- WHAT TO PRODUCE
Your answer is the lines below, exactly, from the one that contains "Done ps kmax T' (n - step_cost (length" through the one that contains "destruct (balance_loop_ok ps", both included.

[Collected data]
(* ===== verification/TreeOps.v ===== *)
(** * The operations of the tree on a healthy tree

    Search, insertion and deletion on the tree of a store: each returns, keeps
    the tree healthy, and does to its records what the map operation does. *)

From S2P Require Import Prelude Bytes Bisect Entities Codec Fs Pager Cache Tree.
From S2P Require Import CodecFacts PagerFacts CacheFacts CacheOps.
From S2P Require Import TreeSizes TreeShape TreeSteps TreeSearch TreeStore TreeFind TreeSplit TreeBalance TreeRedistribute.
From S2P Require Import TreeBorrow TreeMerge TreeCascade.

(** The pages an operation on a tree of height [h] fetches, makes dirty and
    allocates, at most. *)
Definition step_cost (h : nat) : Z := 8 * (Z.of_nat h + 2) + 1.

(** The page sizes and key lengths the rebalancing can cope with. *)
Record GoodBounds (ps kmax : Z) : Prop := {
  gb_ps : good_page_size ps;
  gb_key : good_key_bound ps kmax;
  gb_small : small_keys ps kmax;
  gb_nonneg : 0 <= kmax;
}.

Lemma record_limit ps key value : calculate_leaf_record_size key value <= get_max_leaf_record_size ps ->
  calculate_leaf_slot_size (mkslot key value) true <= max_leaf_slot ps.
Proof.
  unfold calculate_leaf_record_size, get_max_leaf_record_size, max_leaf_slot. rewrite leaf_slot_size.
  change (sizeof LENGTH_FIELD) with 4. change (sizeof SLOT_ENTRY) with 8. change (sizeof PAGE_HEADER) with 32. simpl. lia.
Qed.

Section ops.
Context {L : Limit} (ps kmax : Z) (Hb : GoodBounds ps kmax).

(** The pages above a leaf, and the leaf itself. *)
Lemma leaf_context ctx id link slots : TreeOk ps kmax (plug ctx (Leaf id link slots)) ->
  pages_ok ps (tid (plug ctx (Leaf id link slots))) (ctx_nodes ctx id) /\ 32 + leaf_body slots <= ps.
Proof.
  intros [_ Hp]. rewrite nodes_around in Hp. unfold around in Hp. apply pages_ok_cons in Hp as [Hl Hp].
  apply pages_ok_app in Hp as [_ Hp]. split; [exact Hp|]. destruct Hb as [Hps _ _]. unfold good_page_size in Hps.
  apply placed_root in Hl as [Hl _]; [|lia]. rewrite <-(leaf_of_size link slots). exact Hl.
Qed.

(** ** Finding the leaf *)

Lemma done_find T n tr D key : Done ps kmax T n tr D -> 1 <= n ->
  exists s' ctx id link slots l,
    find_leaf key tr = (set_store s' tr, Ok {| leaf_page_id := id; leaf_page := l; leaf_path := path_of ctx |}) /\
    Found kmax key T (set_store s' tr) D (n - 1) ctx id link slots l /\ uniform (length ctx) T.
Proof.
  clear Hb. intros [Eps Hr Hroot [Hwf _] Hs Hn] Hn1. apply find_leaf_ok; try done; [lia|by rewrite Eps|].
  by replace (n - 1 + 1) with n by lia.
Qed.

Lemma found_deref {B} key T tr D n ctx id link slots l (f : LeafPage -> M BPlusTree B) :
  Found kmax key T tr D n ctx id link slots l ->
  exists lsn, lsn_fits (PLeaf {| leaf_lsn := lsn; right_sibling_page_id := link; leaf_slots := slots |}) /\
    (deref_leaf l ≫= f) tr = f {| leaf_lsn := lsn; right_sibling_page_id := link; leaf_slots := slots |} tr.
Proof.
  intros [HT _ Hr Hh _]. assert ((id, leaf_of link slots) ∈ nodes T) as Hin by (subst T; apply nodes_plug_sub; left).
  destruct (rep_deref _ _ _ _ _ _ _ _ Hr Hin Hh) as (p & Ho & Hq & Hf). apply erase_leaf in Hq as (lsn & ->).
  exists lsn. split; [done|]. apply bind_Ok. unfold deref_leaf. pose proof (deref_run _ _ _ Ho) as E.
  by rewrite (in_store_bind _ _ _ _ _ E), set_store_same.
Qed.

(** Nothing but the order of the cache has changed. *)
Lemma found_done T n tr D key s' ctx id link slots l : Done ps kmax T n tr D ->
  Found kmax key T (set_store s' tr) D (n - 1) ctx id link slots l -> Done ps kmax T n (set_store s' tr) D.
Proof.
  clear Hb. intros [Eps _ Hroot Hok _ Hn] [_ _ Hr _ Hs]. split; try done.
  apply (shielded_again {[id]} (n - 1) _ id) in Hs; [|set_solver]. apply shielded_slack in Hs.
  by replace (n - 1 + 1) with n in Hs by lia.
Qed.

Lemma search_ok T n tr D key : Done ps kmax T n tr D -> 1 <= n ->
  exists s', search key tr = (set_store s' tr, Ok (contents (flat T) !! key)) /\ Done ps kmax T n (set_store s' tr) D.
Proof.
  clear Hb. intros Hd Hn. destruct (done_find T n tr D key Hd Hn) as (s' & ctx & id & link & slots & l & E & Hf & _).
  exists s'. split; [|by eapply found_done]. unfold search. rewrite (bind_Ok _ _ _ _ _ E). cbn [leaf_page].
  match goal with |- context [(deref_leaf l ≫= ?g) _] => destruct (found_deref _ _ _ _ _ _ _ _ _ _ g Hf) as (lsn & _ & ->) end.
  cbn [leaf_slots]. pose proof Hf as [HT Hloc _ _ _]. pose proof (ok_wf _ _ _ (dn_ok _ _ _ _ _ _ Hd)) as Hwf.
  rewrite <-HT in Hwf |- *. by rewrite (search_leaf ps kmax ctx id link slots key Hwf Hloc).
Qed.

(** ** Changing the leaf *)

(** A changed leaf is a page for the cascade to start on. *)
Lemma edit_ok T n tr D key s' ctx id link slots l lsn0 slots' lsn : Done ps kmax T n tr D ->
  Found kmax key T (set_store s' tr) D (n - 1) ctx id link slots l -> uniform (length ctx) T ->
  step_cost (length ctx) <= n -> fits 8 lsn = true ->
  lsn_fits (PLeaf {| leaf_lsn := lsn0; right_sibling_page_id := link; leaf_slots := slots |}) ->
  Wf ps kmax (plug ctx (Leaf id link slots')) ->
  leaf_body slots' <= leaf_body slots + max_leaf_slot ps ->
  exists tr' T' D',
    (in_store (assign l (PLeaf {| leaf_lsn := lsn0; right_sibling_page_id := link; leaf_slots := slots' |}));;
     balance_and_write_tree id l (path_of ctx) lsn) (set_store s' tr) = (tr', Ok tt) /\
    Done ps kmax T' (n - step_cost (length ctx)) tr' D' /\ low (S (length ctx)) T' /\
    contents (flat T') = contents (flat (plug ctx (Leaf id link slots'))).
Proof.
  intros [Eps _ Hroot Hok _ Hn] [HT Hloc Hr Hh Hs] Hu Hcost Hlsn Hl0 Hwf' Hsz. destruct Hb as [Hps Hkb Hsmall].
  rewrite <-HT in Hok, Hr, Hroot. destruct (leaf_context ctx id link slots Hok) as [Hpages Hfits].
  rewrite nodes_plug in Hr. cbn [nodes app tid] in Hr.
  set (p := PLeaf {| leaf_lsn := lsn0; right_sibling_page_id := link; leaf_slots := slots' |}).
  destruct (rep_assign _ _ _ _ _ _ _ p l Hr Hh I Hl0) as [Hr' Hh'].
  rewrite (in_store_bind (assign l p) _ (set_store s' tr) (assigned l p s') tt eq_refl).
  set (tr1 := set_store (assigned l p s') (set_store s' tr)).
  assert (Bal ps kmax ctx (Leaf id link slots') l (n - 1) tr1 D) as Hbal.
  { split; try done.
    - rewrite nodes_plug. by rewrite (right_id_L ∅ (∪)) in Hr'.
    - lia.
    - rewrite Hroot. by apply tid_plug.
    - rewrite (tid_plug ctx _ (Leaf id link slots)) by done. exact Hpages.
    - simpl root_of. rewrite leaf_of_size. simpl. lia. }
  unfold balance_and_write_tree, path_of. rewrite reverse_involutive, length_reverse, length_fmap.
  unfold step_cost in *.
  destruct (balance_loop_ok ps kmax lsn Hps Hkb Hlsn Hsmall ctx _ l (n - 1) tr1 D Hbal ltac:(lia))
    as (tr' & T' & D' & E & Hd & Hrec).
  exists tr', T', D'. split; [exact E|]. destruct Hrec as [Hrec Hlow]. split; [|split; [|by apply contents_records]].
  - by replace (n - (8 * (Z.of_nat (length ctx) + 2) + 1)) with (n - 1 - 8 * (Z.of_nat (length ctx) + 2)) by lia.
  - apply (Hlow (length ctx)). exists (length ctx). split; [done|]. rewrite <-HT in Hu.
    apply uniform_plug in Hu as (h' & E' & Hctx & _). apply uniform_plug. exists h'. split; [done|]. split; [done|].
    by assert (h' = 0%nat) as -> by lia.
Qed.

Lemma low_more h h' T : (h <= h')%nat -> low h T -> low h' T.
Proof. intros Hh (h0 & ? & ?). exists h0. split; [lia|done]. Qed.

Lemma low_cost h T n (ctx : context) : low h T -> uniform (length ctx) T -> step_cost h <= n ->
  (S (length ctx) <= S h)%nat /\ step_cost (length ctx) <= n /\ n - step_cost h <= n - step_cost (length ctx).
Proof.
  intros (h' & Hh & Hu) Hc Hcost. pose proof (uniform_unique _ _ _ Hu Hc) as ->. unfold step_cost in *. lia.
Qed.

Lemma too_large_ok T n tr D key value : Done ps kmax T n tr D ->
  raise_if_record_too_large key value tr =
    (tr, if get_max_leaf_record_size ps <? calculate_leaf_record_size key value
         then Raise (DBRecordTooLargeError (get_max_leaf_record_size ps) (calculate_leaf_record_size key value)) else Ok tt).
Proof.
  intros [Eps Hr _ _ _ _]. unfold raise_if_record_too_large. rewrite (page_size_bind _ _ _ _ _ Hr), Eps. by case_match.
Qed.

Lemma insert_ok T n tr D key value lsn h : Done ps kmax T n tr D -> low h T -> step_cost h <= n ->
  len key <= kmax -> calculate_leaf_record_size key value <= get_max_leaf_record_size ps -> fits 8 lsn = true ->
  exists tr' T' D', insert key value lsn tr = (tr', Ok tt) /\ Done ps kmax T' (n - step_cost h) tr' D' /\
    low (S h) T' /\ contents (flat T') = <[key := value]> (contents (flat T)).
Proof.
  intros Hd Hu Hcost Hkey Hrec Hlsn. unfold insert. pose proof (too_large_ok _ _ _ _ key value Hd) as Etl.
  rewrite (proj2 (Z.ltb_ge _ _) Hrec) in Etl. rewrite (bind_Ok _ _ _ _ _ Etl).
  destruct (done_find T n tr D key Hd) as (s' & ctx & id & link & slots & l & E & Hf & Hc); [unfold step_cost in *; lia|].
  rewrite (bind_Ok _ _ _ _ _ E). cbn [leaf_page leaf_page_id leaf_path].
  destruct (low_cost h T n ctx Hu Hc Hcost) as (Hh & Hcost' & Hless).
  match goal with |- context [(deref_leaf l ≫= ?g) _] => destruct (found_deref _ _ _ _ _ _ _ _ _ _ g Hf) as (lsn0 & Hl0 & ->) end.
  cbn [leaf_slots]. pose proof Hf as [HT Hloc _ _ _]. pose proof (ok_wf _ _ _ (dn_ok _ _ _ _ _ _ Hd)) as Hwf.
  rewrite <-HT in Hwf. pose proof (record_limit ps key value Hrec) as Hlim.
  destruct (insert_leaf ps kmax ctx id link slots key Hwf Hloc value) as [Hwf' Hcont]; [by split|].
  destruct (edit_ok T n tr D key s' ctx id link slots l lsn0 (leaf_upsert key value slots) lsn Hd Hf Hc Hcost' Hlsn Hl0 Hwf')
    as (tr' & T' & D' & E2 & Hd' & Hlow' & Hcont').
  { pose proof (leaf_upsert_size key value slots (leaf_slots_sorted ps kmax ctx id link slots Hwf)). lia. }
  exists tr', T', D'. split; [exact E2|]. split; [by eapply done_weaken|]. split; [|by rewrite Hcont', Hcont, HT].
  by eapply low_more.
Qed.

Lemma delete_ok T n tr D key lsn h : Done ps kmax T n tr D -> low h T -> step_cost h <= n -> fits 8 lsn = true ->
  exists tr' T' D', tree_delete key lsn tr = (tr', Ok (bool_decide (is_Some (contents (flat T) !! key)))) /\
    Done ps kmax T' (n - step_cost h) tr' D' /\ low (S h) T' /\ contents (flat T') = delete key (contents (flat T)).
Proof.
  intros Hd Hu Hcost Hlsn. unfold tree_delete.
  destruct (done_find T n tr D key Hd) as (s' & ctx & id & link & slots & l & E & Hf & Hc); [unfold step_cost in *; lia|].
  rewrite (bind_Ok _ _ _ _ _ E). cbn [leaf_page leaf_page_id leaf_path].
  destruct (low_cost h T n ctx Hu Hc Hcost) as (Hh & Hcost' & Hless).
  match goal with |- context [(deref_leaf l ≫= ?g) _] => destruct (found_deref _ _ _ _ _ _ _ _ _ _ g Hf) as (lsn0 & Hl0 & ->) end.
  cbn [leaf_slots]. pose proof Hf as [HT Hloc _ _ _]. pose proof (ok_wf _ _ _ (dn_ok _ _ _ _ _ _ Hd)) as Hwf.
  rewrite <-HT in Hwf. pose proof (search_leaf ps kmax ctx id link slots key Hwf Hloc) as Hlook. rewrite HT in Hlook.
  rewrite <-Hlook. destruct (leaf_lookup slots key) as [sl|] eqn:El.
  - destruct (delete_leaf ps kmax ctx id link slots key Hwf sl El) as (rest & Epop & Hwf' & Hsz & Hcont).
    rewrite Epop. lift_step.
    destruct (edit_ok T n tr D key s' ctx id link slots l lsn0 rest lsn Hd Hf Hc Hcost' Hlsn Hl0 Hwf')
      as (tr' & T' & D' & E2 & Hd' & Hlow' & Hcont').
    { rewrite leaf_slot_size in Hsz. pose proof (len_nonneg (lslot_key sl)). pose proof (len_nonneg (lslot_value sl)).
      destruct Hb as [[]]. unfold max_leaf_slot. pose proof (Z.div_pos (ps - 32) 5). lia. }
    exists tr', T', D'. split; [|split; [by eapply done_weaken|split; [by eapply low_more|by rewrite Hcont', Hcont, HT]]].
    destruct (bind_split _ _ _ _ _ E2) as (tr1 & E3 & E4). unfold set_leaf_slots. cbn [leaf_lsn right_sibling_page_id].
    by rewrite (bind_Ok _ _ _ _ _ E3), (bind_Ok _ _ _ _ _ E4).
  - eexists _, T, D. split; [done|]. split.
    + apply (done_weaken _ _ _ n); [unfold step_cost; lia|]. by eapply found_done.
    + split; [by apply (low_more h); [lia|]|]. symmetry. apply delete_id. rewrite <-Hlook. done.
Qed.
End ops.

- ANSWER SPACE
    Done ps kmax T' (n - step_cost (length ctx)) tr' D' /\ low (S (length ctx)) T' /\
    contents (flat T') = contents (flat (plug ctx (Leaf id link slots'))).
Proof.
  intros [Eps _ Hroot Hok _ Hn] [HT Hloc Hr Hh Hs] Hu Hcost Hlsn Hl0 Hwf' Hsz. destruct Hb as [Hps Hkb Hsmall].
  rewrite <-HT in Hok, Hr, Hroot. destruct (leaf_context ctx id link slots Hok) as [Hpages Hfits].
  rewrite nodes_plug in Hr. cbn [nodes app tid] in Hr.
  set (p := PLeaf {| leaf_lsn := lsn0; right_sibling_page_id := link; leaf_slots := slots' |}).
  destruct (rep_assign _ _ _ _ _ _ _ p l Hr Hh I Hl0) as [Hr' Hh'].
  rewrite (in_store_bind (assign l p) _ (set_store s' tr) (assigned l p s') tt eq_refl).
  set (tr1 := set_store (assigned l p s') (set_store s' tr)).
  assert (Bal ps kmax ctx (Leaf id link slots') l (n - 1) tr1 D) as Hbal.
  { split; try done.
    - rewrite nodes_plug. by rewrite (right_id_L ∅ (∪)) in Hr'.
    - lia.
    - rewrite Hroot. by apply tid_plug.
    - rewrite (tid_plug ctx _ (Leaf id link slots)) by done. exact Hpages.
    - simpl root_of. rewrite leaf_of_size. simpl. lia. }
  unfold balance_and_write_tree, path_of. rewrite reverse_involutive, length_reverse, length_fmap.
  unfold step_cost in *.
  destruct (balance_loop_ok ps kmax lsn Hps Hkb Hlsn Hsmall ctx _ l (n - 1) tr1 D Hbal ltac:(lia))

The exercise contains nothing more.